-------- GIVEN RECORDS

(* ===== verification/ConcurrentRuns.v ===== *)
(** * Concrete interleavings

    Alice and Bob work on their shared file at once, in the toy instance of
    the libraries: over the lock manager, where one of them waits, Alice then
    revokes Bob and Bob tries again; and without any coordination, where an
    append is lost. *)

From S2P Require Import Prelude Json JsonThms Libs LockManager LockManagerInv.
From S2P Require Import LockManagerSeq Fencing SaferTypes Effects Client Sharing LocalEnv Pool.
From S2P Require Import Strategies FileModel FileThms CreateThms ShareThms ConcurrentThms.
From S2P Require Import ClientRuns ShareRuns.
Import Json JsonThms LM LMSeq Toy.
Open Scope string_scope.

(** Alice appends, Bob appends under his own name, Alice reads and revokes
    Bob; Bob reads; Alice asks for the version. *)
Definition both : gmap nat call :=
  {[ 0%nat := mkCall alice "notes" ctx0 (RAppend (Some "+a"));
     1%nat := mkCall bob "shared" ctx0 (RAppend (Some "+b"));
     2%nat := mkCall alice "notes" ctx0 RLoad;
     3%nat := mkCall alice "notes" ctx0 (RRevoke "bob");
     4%nat := mkCall bob "shared" ctx0 RLoad;
     5%nat := mkCall alice "notes" ctx0 RMetadata ]}.

(** The draws go on where the setup stopped. *)
Definition seeds3 (n : nat) : Seed := N.of_nat (n + drawn share3).

Definition start3 {L} (l : L) : pool L (result reply) :=
  mkPool (store share3) l 0 0 (spawned both).

(** Both appends take turns, then they and the load run to their end. *)
Definition turns : list nat :=
  (concat (replicate 40 [0%nat; 1%nat]) ++ replicate 60 2%nat ++ replicate 40 1%nat ++ replicate 40 0%nat)%list.

(** The revocation, and after it the calls that begin last. *)
Definition turns_revoke : list nat := (turns ++ replicate 150 3%nat)%list.
Definition turns_late : list nat := (replicate 60 4%nat ++ replicate 60 5%nat)%list.

Definition mid3 : pool LMState (result reply) :=
  schedule seeds3 ([], false) lm_move turns_revoke (start3 NewLockManager).
Definition end3 : pool LMState (result reply) :=
  schedule seeds3 ([], false) lm_move turns_late mid3.

Definition results {L} (c : pool L (result reply)) (i : nat) : option (result reply) :=
  th ← pl_threads c !! i;
  match th_phase th with Runs (Ret a) => Some a | _ => None end.

Lemma results_returned {L} (c : pool L (result reply)) i a :
  results c i = Some a → returned c i a.
Proof.
  unfold results, returned. destruct (pl_threads c !! i) as [[g [[b|e k]|tok k]]|]; try done.
  cbn. intros [= ->]. by exists g.
Qed.

Lemma both_callers i q : both !! i = Some q →
  (cl_user q, cl_name q) ∈ [(alice, "notes"); (bob, "shared")].
Proof.
  unfold both. rewrite !lookup_insert_Some, lookup_singleton_Some. intros Hq.
  destruct_or! Hq; destruct_and? Hq; subst; cbn; set_solver.
Qed.

Lemma share3_tape : tape share3 = N.of_nat.
Proof.
  unfold share3. etransitivity; [apply run_tape|]. unfold share2. etransitivity; [apply run_tape|].
  unfold share1. etransitivity; [apply run_tape|]. reflexivity.
Qed.

Lemma seq_inj {A} (F : nat → A) k m n :
  NoDup (F <$> seq 0 k) → (m < k)%nat → (n < k)%nat → F m = F n → m = n.
Proof.
  intros Hnd Hm Hn Heq. apply (NoDup_lookup _ m n (F m) Hnd);
    rewrite list_lookup_fmap, lookup_seq_lt by done; [done|]. cbn. by rewrite Heq.
Qed.

Lemma seeds3_new : new_draws seeds3 100 (store share3).
Proof.
  assert (fresh share3 100) as [Hnd Hnil Hnew] by (apply fresh_compute; by vm_compute).
  assert (∀ n, uuid_New (seeds3 n) = drawn_uuid share3 n) as Heq.
  { intros n. unfold seeds3, drawn_uuid. by rewrite share3_tape, Nat.add_comm. }
  split.
  - intros n Hn. rewrite Heq. exact (Hnil n Hn).
  - intros n Hn. rewrite Heq. exact (Hnew n Hn).
  - intros m n Hm Hn. rewrite !Heq. exact (seq_inj _ _ m n Hnd Hm Hn).
Qed.

Lemma start3_ready members : members = [(bob, "shared")] →
  about_to_start both ((alice, "notes") :: members) (start3 NewLockManager).
Proof. intros ->. split; [apply rtc_refl|done|reflexivity|apply both_callers]. Qed.

Lemma mid3_steps : rtc (pool_step seeds3 ([], false)) (start3 NewLockManager) mid3.
Proof. apply schedule_steps, lm_move_step. Qed.

Lemma end3_steps : rtc (pool_step seeds3 ([], false)) mid3 end3.
Proof. apply schedule_steps, lm_move_step. Qed.

Lemma end3_drawn : (pl_drawn end3 + 6 ≤ 100)%nat.
Proof. apply (bool_decide_unpack _). vm_compute. exact I. Qed.

(** Over the lock manager the two appends interleave, Bob waits for Alice's
    lock, and both are in the file; after the revocation Bob reads nothing. *)
Example end3_results : (results end3 <$> [0; 1; 2; 3; 4; 5])%nat =
  [Some (Ok Nothing); Some (Ok Nothing); Some (Ok (Content (Some "hi+a+b")));
   Some (Ok Nothing); Some (Err (EMsg "required datastore object is missing"));
   Some (Ok (Snapshot 3 1))].
Proof. vm_compute. reflexivity. Qed.

Lemma end3_finished i : (i < 6)%nat → is_Some (results end3 i).
Proof.
  intros Hi. assert (forallb (λ i, bool_decide (results end3 i ≠ None)) (seq 0 6) = true) as Hall
    by (vm_compute; reflexivity).
  rewrite forallb_forall in Hall. specialize (Hall i). rewrite bool_decide_eq_true in Hall.
  apply not_eq_None_Some, Hall. apply in_seq. lia.
Qed.

Lemma concurrent_calls_linearize_witness : ∃ epoch box log1 log2 epoch',
  log1 `prefix_of` log2 ∧ NoDup log2 ∧
  (∀ i, i ∈ log2 → ∃ q e, both !! i = Some q ∧ effect_of (cl_request q) = Some e) ∧
  shared (pl_store end3) alice "DS" "notes" (vw_at epoch' (sequential both (bob_view epoch box) log2)) ∧
  (∀ i a, returned mid3 i a → explained alice "notes" (bob_view epoch box) both [] False log1 i a) ∧
  (∀ i a, returned end3 i a → explained alice "notes" (bob_view epoch box) both log1
     (not_begun both mid3 i) log2 i a).
Proof.
  destruct share3_shared as (_ & epoch & box & Hsh). exists epoch, box.
  apply (concurrent_calls_linearize seeds3 ([], false) 100 both alice "DS" "notes"
    (bob_view epoch box) (start3 NewLockManager) mid3 end3).
  - exact Hsh.
  - apply start3_ready. reflexivity.
  - exact seeds3_new.
  - exact mid3_steps.
  - exact end3_steps.
  - exact end3_drawn.
Defined.

(** Bob's call is the one that begins after the revocation returned. *)
Lemma revocation_is_final_witness :
  results mid3 3 = Some (Ok Nothing) ∧ not_begun both mid3 4 ∧
  ∃ e, Err (EMsg "required datastore object is missing") = Err (A := reply) e.
Proof.
  assert (results mid3 3 = Some (Ok Nothing)) as Hr by (vm_compute; reflexivity).
  assert (not_begun both mid3 4) as Hn.
  { exists (mkCall bob "shared" ctx0 RLoad). split; [reflexivity|]. unfold mid3.
    rewrite schedule_other; [reflexivity|apply lm_move_step|].
    apply (bool_decide_unpack _). vm_compute. exact I. }
  split; [exact Hr|]. split; [exact Hn|]. destruct share3_shared as (_ & epoch & box & Hsh).
  apply (revocation_is_final seeds3 ([], false) 100 both alice "DS" "notes"
    (bob_view epoch box) (start3 NewLockManager) mid3 end3 3
    (mkCall alice "notes" ctx0 (RRevoke "bob")) "bob" 4 (mkCall bob "shared" ctx0 RLoad) Nothing).
  - exact Hsh.
  - apply start3_ready. reflexivity.
  - exact seeds3_new.
  - exact mid3_steps.
  - exact end3_steps.
  - exact end3_drawn.
  - reflexivity.
  - reflexivity.
  - apply results_returned. exact Hr.
  - reflexivity.
  - reflexivity.
  - discriminate.
  - exact Hn.
  - apply results_returned. vm_compute. reflexivity.
Defined.

Lemma version_counts_writes_witness : ∃ epoch box Y,
  shared (pl_store end3) alice "DS" "notes" Y ∧
  vw_version Y = (vw_version (bob_view epoch box) + N.of_nat (successfulWrites both end3))%N.
Proof.
  destruct share3_shared as (_ & epoch & box & Hsh). exists epoch, box.
  apply (version_counts_writes seeds3 ([], false) 100 both alice "DS" "notes"
    (bob_view epoch box) (start3 NewLockManager) end3).
  - exact Hsh.
  - apply start3_ready. reflexivity.
  - exact seeds3_new.
  - etrans; [exact mid3_steps|exact end3_steps].
  - exact end3_drawn.
  - intros i q Hq.
    assert (is_Some (results end3 i)) as [a Ha].
    { apply end3_finished. unfold both in Hq.
      rewrite !lookup_insert_Some, lookup_singleton_Some in Hq.
      destruct_or! Hq; destruct_and? Hq; subst; lia. }
    exists a. by apply results_returned.
Defined.

(** The strategy without coordination loses updates: there is an
    interleaving of two appends in which both return success and only one of
    them is in the file, while the same schedule over the lock manager keeps
    both. *)
Theorem NoCC_loses_an_append : ∃ c' : pool unit (result reply),
  rtc (pool_step (Locking0 := NoCC) seeds3 ([], false)) (start3 ()) c' ∧
  results c' 0 = Some (Ok Nothing) ∧ results c' 1 = Some (Ok Nothing) ∧
  (run local (LoadFileContext alice ctx0 "notes") (world_of seeds3 ([], false) c')).2
    = Ok (Some "hi+b") ∧
  (run local (LoadFileContext alice ctx0 "notes") (world_of seeds3 ([], false) mid3)).2
    = Ok (Some "hi+a+b").
Proof.
  exists (schedule seeds3 ([], false) no_move turns (start3 ())). split; [|by vm_compute].
  apply (schedule_steps (Locking0 := NoCC)). intros a [] [] st [= <-]. constructor.
Qed.
(** ** Sweeping expired leases *)

(** [revoke] of an active transaction: its record is revoking, and the only
    locks that can go are its own. *)
Lemma revoke_active s ext now p t :
  reg_inv s → active s ext p t →
  let s' := revoke ext now s in
  byID s' = byID s ∧
  (∃ t', heap s' !! p = Some t' ∧ state t' = txnRevoking) ∧
  (∀ q, q ≠ p → heap s' !! q = heap s !! q) ∧
  (∀ u r, u ≠ internal t → holds (lm s') u r = holds (lm s) u r).
Proof.
  intros Hi Ha. cbn. unfold revoke.
  destruct (beginTeardown_active s ext txnRevoking p t Ha) as [can ->].
  destruct Ha as (Hb & Hh & Hf & Hs).
  assert (external t = ext) as Hext by (destruct (ri_byID _ Hi _ _ Hb) as (? & ? & ?); congruence).
  set (s1 := cancelAll can (update_txn p (begun txnRevoking) s)).
  assert (heap s1 !! p = Some (begun txnRevoking t)) as Hh1 by (cbn; by rewrite lookup_alter_eq, Hh).
  destruct (teardown_spec s1 p _ now Hh1) as (fo & _ & Ht).
  destruct (teardown p now s1) as [s2 [n|e]].
  - destruct Ht as (-> & _ & _). cbn. unfold finish. cbn. rewrite Hext, Hb. cbn.
    rewrite !lookup_alter_eq, Hh. split; [done|]. split; [by eexists|]. split.
    + intros q Hq. by rewrite !lookup_alter_ne.
    + intros u r Hu. destruct (LMThms.release_all_holds (lm s) (heldKeys (internal t) (lm s))
        (internal t) (ri_lm _ Hi) ltac:(done)) as (l & El & _ & Hl).
      unfold ReleaseAll. rewrite El. cbn. by rewrite Hl, decide_False.
  - subst s2. unfold scheduleRetry. cbn. rewrite lookup_alter_eq, Hh. cbn.
    rewrite lookup_alter_eq, Hh. split; [done|]. split; [by eexists|].
    split; [|done]. intros q Hq. by rewrite lookup_alter_ne.
Qed.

----------------

▶ _WORK TO COMPLETE_
Return, with no change at all, every line in the entries above from the line containing "unfold results, returned." through the line containing "Proof. intros ->.".

▶ _TASK OUTPUT_
  unfold results, returned. destruct (pl_threads c !! i) as [[g [[b|e k]|tok k]]|]; try done.
  cbn. intros [= ->]. by exists g.
Qed.

Lemma both_callers i q : both !! i = Some q →
  (cl_user q, cl_name q) ∈ [(alice, "notes"); (bob, "shared")].
Proof.
  unfold both. rewrite !lookup_insert_Some, lookup_singleton_Some. intros Hq.
  destruct_or! Hq; destruct_and? Hq; subst; cbn; set_solver.
Qed.

Lemma share3_tape : tape share3 = N.of_nat.
Proof.
  unfold share3. etransitivity; [apply run_tape|]. unfold share2. etransitivity; [apply run_tape|].
  unfold share1. etransitivity; [apply run_tape|]. reflexivity.
Qed.

Lemma seq_inj {A} (F : nat → A) k m n :
  NoDup (F <$> seq 0 k) → (m < k)%nat → (n < k)%nat → F m = F n → m = n.
Proof.
  intros Hnd Hm Hn Heq. apply (NoDup_lookup _ m n (F m) Hnd);
    rewrite list_lookup_fmap, lookup_seq_lt by done; [done|]. cbn. by rewrite Heq.
Qed.

Lemma seeds3_new : new_draws seeds3 100 (store share3).
Proof.
  assert (fresh share3 100) as [Hnd Hnil Hnew] by (apply fresh_compute; by vm_compute).
  assert (∀ n, uuid_New (seeds3 n) = drawn_uuid share3 n) as Heq.
  { intros n. unfold seeds3, drawn_uuid. by rewrite share3_tape, Nat.add_comm. }
  split.
  - intros n Hn. rewrite Heq. exact (Hnil n Hn).
  - intros n Hn. rewrite Heq. exact (Hnew n Hn).
  - intros m n Hm Hn. rewrite !Heq. exact (seq_inj _ _ m n Hnd Hm Hn).
Qed.

Lemma start3_ready members : members = [(bob, "shared")] →
  about_to_start both ((alice, "notes") :: members) (start3 NewLockManager).
Proof. intros ->. split; [apply rtc_refl|done|reflexivity|apply both_callers]. Qed.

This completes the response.